By Anthony Boadle
BRASILIA (Reuters) - Brazil's President Rousseff urged Congress on Monday to cancel its summer recess in January and deal swiftly with a request for her impeachment to nip in the bud an attempt to unseat her that she called undemocratic and legally flawed.
Rousseff's opponents are seeking to impeach her for allegedly breaking budget laws as she ramped up economic stimulus during her re-election campaign last year.
Their request was taken up last week in the lower house of Congress, which was expected to name a 65-member committee later on Monday to report whether she committed an impeachable offense.
Rousseff's aides have said she has enough votes to block impeachment in the lower house, but that could change as her opponents whip up anti-government sentiment.
An early vote before Brazilians get back from their January holidays may favor Rousseff, since the pro-impeachment campaign could gain momentum as a plunging economy is expected to worsen early next year, feeding unemployment and inflation.
Rousseff said the country cannot wait that long for a decision because prolonged uncertainty will worsen an economic downturn that is expected to be the longest since the 1930s.

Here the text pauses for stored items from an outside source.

(** * SourceIO: the BSP container resolver and the KeyValues lexer/parser

    A shallow embedding of
      - [library/utils/kv_parser.py]            (ValveKeyValueLexer, ValveKeyValueParser),
      - [library/source1/bsp/bsp_file.py]       (open_bsp, BSPFile, RespawnBSPFile),
      - [library/source1/bsp/lumps/entity_lump.py] (EntityLump.parse),
    followed by the properties established about them.

    Python values are modelled as follows.  A [str] is a [string]; the
    one-character-or-empty strings handed around by the lexer ([symbol],
    [next_symbol], the result of [advance]) are [option ascii], [None] being
    the empty string.  Code points are restricted to Latin-1, the range the
    repository decodes its documents from.  An exception is a value of [exn];
    a computation that may raise returns a [result]. *)

From Stdlib Require Import List String Ascii Bool Arith ZArith Lia.
Import ListNotations.

Local Open Scope string_scope.
Local Open Scope list_scope.

(** ** Exceptions and results *)

Inductive exn : Type :=
| AssertionError
| IndexError
| TypeError
| AttributeError
| StopIteration
| StructError
| FGDLexerException
| FGDParserException
| KeyError
| FileNotFoundError
| ExternalError.

(** [OutOfFuel] is not a Python outcome: it marks a loop of the model that was
    given too little fuel.  Every entry point below passes enough fuel, which
    the totality lemmas establish. *)
Inductive result (A : Type) : Type :=
| Ok (a : A)
| Raise (e : exn)
| OutOfFuel.

Arguments Ok {A} a.
Arguments Raise {A} e.
Arguments OutOfFuel {A}.

Definition bind {A B : Type} (r : result A) (k : A -> result B) : result B :=
  match r with
  | Ok a => k a
  | Raise e => Raise e
  | OutOfFuel => OutOfFuel
  end.

Declare Scope py_scope.
Delimit Scope py_scope with py.
Notation "x <- c ;; k" := (bind c (fun x => k))
  (at level 61, c at next level, right associativity) : py_scope.
Notation "' pat <- c ;; k" := (bind c (fun x => let pat := x in k))
  (at level 61, pat pattern, c at next level, right associativity) : py_scope.
Local Open Scope py_scope.

(** ** Python dictionaries

    A [dict] keeps insertion order; assigning to a key that is present
    replaces the value in place, assigning to a new key appends. *)

Section Dict.
Context {K V : Type} (eqbK : K -> K -> bool).

Definition dict : Type := list (K * V).

Fixpoint dict_get (d : dict) (k : K) : option V :=
  match d with
  | [] => None
  | (k', v) :: d' => if eqbK k k' then Some v else dict_get d' k
  end.

Definition dict_mem (d : dict) (k : K) : bool :=
  match dict_get d k with Some _ => true | None => false end.

Fixpoint dict_set (d : dict) (k : K) (v : V) : dict :=
  match d with
  | [] => [(k, v)]
  | (k', v') :: d' =>
      if eqbK k k' then (k', v) :: d' else (k', v') :: dict_set d' k v
  end.

Definition dict_keys (d : dict) : list K := map fst d.

End Dict.

Arguments dict : clear implicits.

(** ** Characters *)

Definition nl : ascii := "010"%char.
Definition cr : ascii := "013"%char.
Definition tab : ascii := "009"%char.
Definition dquote : ascii := "034"%char.
Definition squote : ascii := "039"%char.
Definition backslash : ascii := "092"%char.

(** [str.isprintable] on Latin-1: everything except the control characters
    (categories Cc, Cf) and the separators other than the ASCII space. *)
Definition isprintable_char (c : ascii) : bool :=
  let n := nat_of_ascii c in
  (((32 <=? n) && (n <=? 126)) || ((161 <=? n) && negb (n =? 173)))%nat.

(** [str.isspace] on Latin-1. *)
Definition isspace_char (c : ascii) : bool :=
  let n := nat_of_ascii c in
  (((9 <=? n) && (n <=? 13)) || ((28 <=? n) && (n <=? 32))
   || (n =? 133) || (n =? 160))%nat.

Fixpoint mem_char (c : ascii) (s : string) : bool :=
  match s with
  | EmptyString => false
  | String c' s' => Ascii.eqb c c' || mem_char c s'
  end.

(** [symbol in chars] for a [symbol] of length at most one: the empty string
    is a substring of every string. *)
Definition str_in (symbol : option ascii) (chars : string) : bool :=
  match symbol with
  | None => true
  | Some c => mem_char c chars
  end.

(** [symbol == c] for a one-character literal [c]. *)
Definition sym_is (symbol : option ascii) (c : ascii) : bool :=
  match symbol with
  | None => false
  | Some c' => Ascii.eqb c' c
  end.

Definition isprintable (symbol : option ascii) : bool :=
  match symbol with None => true | Some c => isprintable_char c end.

Definition isspace (symbol : option ascii) : bool :=
  match symbol with None => false | Some c => isspace_char c end.

Definition str_of (symbol : option ascii) : string :=
  match symbol with None => EmptyString | Some c => String c EmptyString end.

Definition is_empty (s : string) : bool :=
  match s with EmptyString => true | _ => false end.

(** [str.lstrip()], [str.rstrip()] and [str.strip()] without arguments. *)
Fixpoint lstrip (s : string) : string :=
  match s with
  | EmptyString => EmptyString
  | String c s' => if isspace_char c then lstrip s' else s
  end.

Fixpoint rstrip (s : string) : string :=
  match s with
  | EmptyString => EmptyString
  | String c s' =>
      let r := rstrip s' in
      if is_empty r && isspace_char c then EmptyString else String c r
  end.

Definition strip (s : string) : string := rstrip (lstrip s).

(** [str.replace('\r\n', '\n')]. *)
Fixpoint replace_crlf (s : string) : string :=
  match s with
  | EmptyString => EmptyString
  | String c s' =>
      match s' with
      | String c' s'' =>
          if Ascii.eqb c cr && Ascii.eqb c' nl
          then String nl (replace_crlf s'')
          else String c (replace_crlf s')
      | EmptyString => String c EmptyString
      end
  end.

(** ** kv_parser.py: tokens *)

Inductive VKVToken : Type :=
| STRING | NUMERIC | IDENTIFIER | COMMENT
| LPAREN | RPAREN | LBRACKET | RBRACKET | LBRACE | RBRACE
| NEWLINE | EOF.

Definition VKVToken_eqb (a b : VKVToken) : bool :=
  match a, b with
  | STRING, STRING | NUMERIC, NUMERIC | IDENTIFIER, IDENTIFIER
  | COMMENT, COMMENT | LPAREN, LPAREN | RPAREN, RPAREN
  | LBRACKET, LBRACKET | RBRACKET, RBRACKET | LBRACE, LBRACE
  | RBRACE, RBRACE | NEWLINE, NEWLINE | EOF, EOF => true
  | _, _ => false
  end.

(** A token is the pair the lexer yields: the kind and its text, [None] for
    the end-of-file token. *)
Definition token : Type := VKVToken * option string.

(** What [warnings.warn] was called with; the fields are the values
    interpolated into the message. *)
Inductive warning : Type :=
| ExpectedTerminator (terminator got : string) (line column : nat)
| UnknownSymbol (symbol : string) (line column : nat)
| RecoverFrom (tok : VKVToken) (value : option string) (expected : VKVToken)
    (path : string) (line column : nat).

(** ** kv_parser.py: the class ValveKeyValueLexer *)

Module ValveKeyValueLexer.

(** The state of a lexer.

    [leftover] is the source's property [self.buffer[self._offset:]]: the
    lexer only ever reads the buffer from its offset on, and advancing the
    offset by one drops the first character.  [warned] is the process-wide
    warnings channel, oldest first. *)
Record t : Type := mkLexer {
  leftover : string;
  buffer_name : string;
  _line : nat;
  _column : nat;
  warned : list warning
}.

Definition init (buffer buffer_name : string) : t :=
  mkLexer (replace_crlf buffer) buffer_name 1 1 [].

Definition warn (w : warning) (lx : t) : t :=
  mkLexer (leftover lx) (buffer_name lx) (_line lx) (_column lx)
          (warned lx ++ [w]).

Definition symbol (lx : t) : option ascii :=
  match leftover lx with
  | EmptyString => None
  | String c _ => Some c
  end.

Definition next_symbol (lx : t) : option ascii :=
  match leftover lx with
  | String _ (String c _) => Some c
  | _ => None
  end.

(** [__bool__]: [self._offset < len(self.buffer)]. *)
Definition lexer_bool (lx : t) : bool :=
  negb (is_empty (leftover lx)).

Definition drop1 (s : string) : string :=
  match s with EmptyString => EmptyString | String _ s' => s' end.

Definition advance (lx : t)
  : option ascii * t :=
  match symbol lx with
  | None => (None, lx)
  | Some c =>
      let rest :=
        if Ascii.eqb c cr && sym_is (next_symbol lx) nl
        then drop1 (leftover lx) else leftover lx in
      let '(line, column) :=
        if Ascii.eqb c nl || Ascii.eqb c cr
        then (_line lx + 1, 1) else (_line lx, _column lx + 1) in
      (Some c, mkLexer (drop1 rest) (buffer_name lx) line column (warned lx))
  end.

"In this situation of political and economic crisis that the country is living, I think it is important to call back Congress," she told reporters in Brasilia. "It is not correct for the country to be kept waiting until February 2."
Rousseff said she had no reason to distrust Vice President Michel Temer, who has not publicly taken a position on her impeachment. If two-thirds of the house vote for impeachment, the president would be suspended pending a 180-day trial in the Senate, while the vice president runs the country.
Temer's fractious centrist party, the Brazilian Democratic Movement Party (PMDB), holds votes that can tip the balance for or against Rousseff in Congress, but he has kept a low profile since the impeachment proceedings were launched last week.
His silence and the resignation of a key PMDB minister from Rousseff's Cabinet on Friday led to speculation that Temer is positioning himself to become president if she is impeached.
"He has always been extremely fair with me. I have no reason to distrust him one iota," Rousseff said.
Asked about his public silence, she said, "Silence depends on who is listening. I have not heard any silence at all."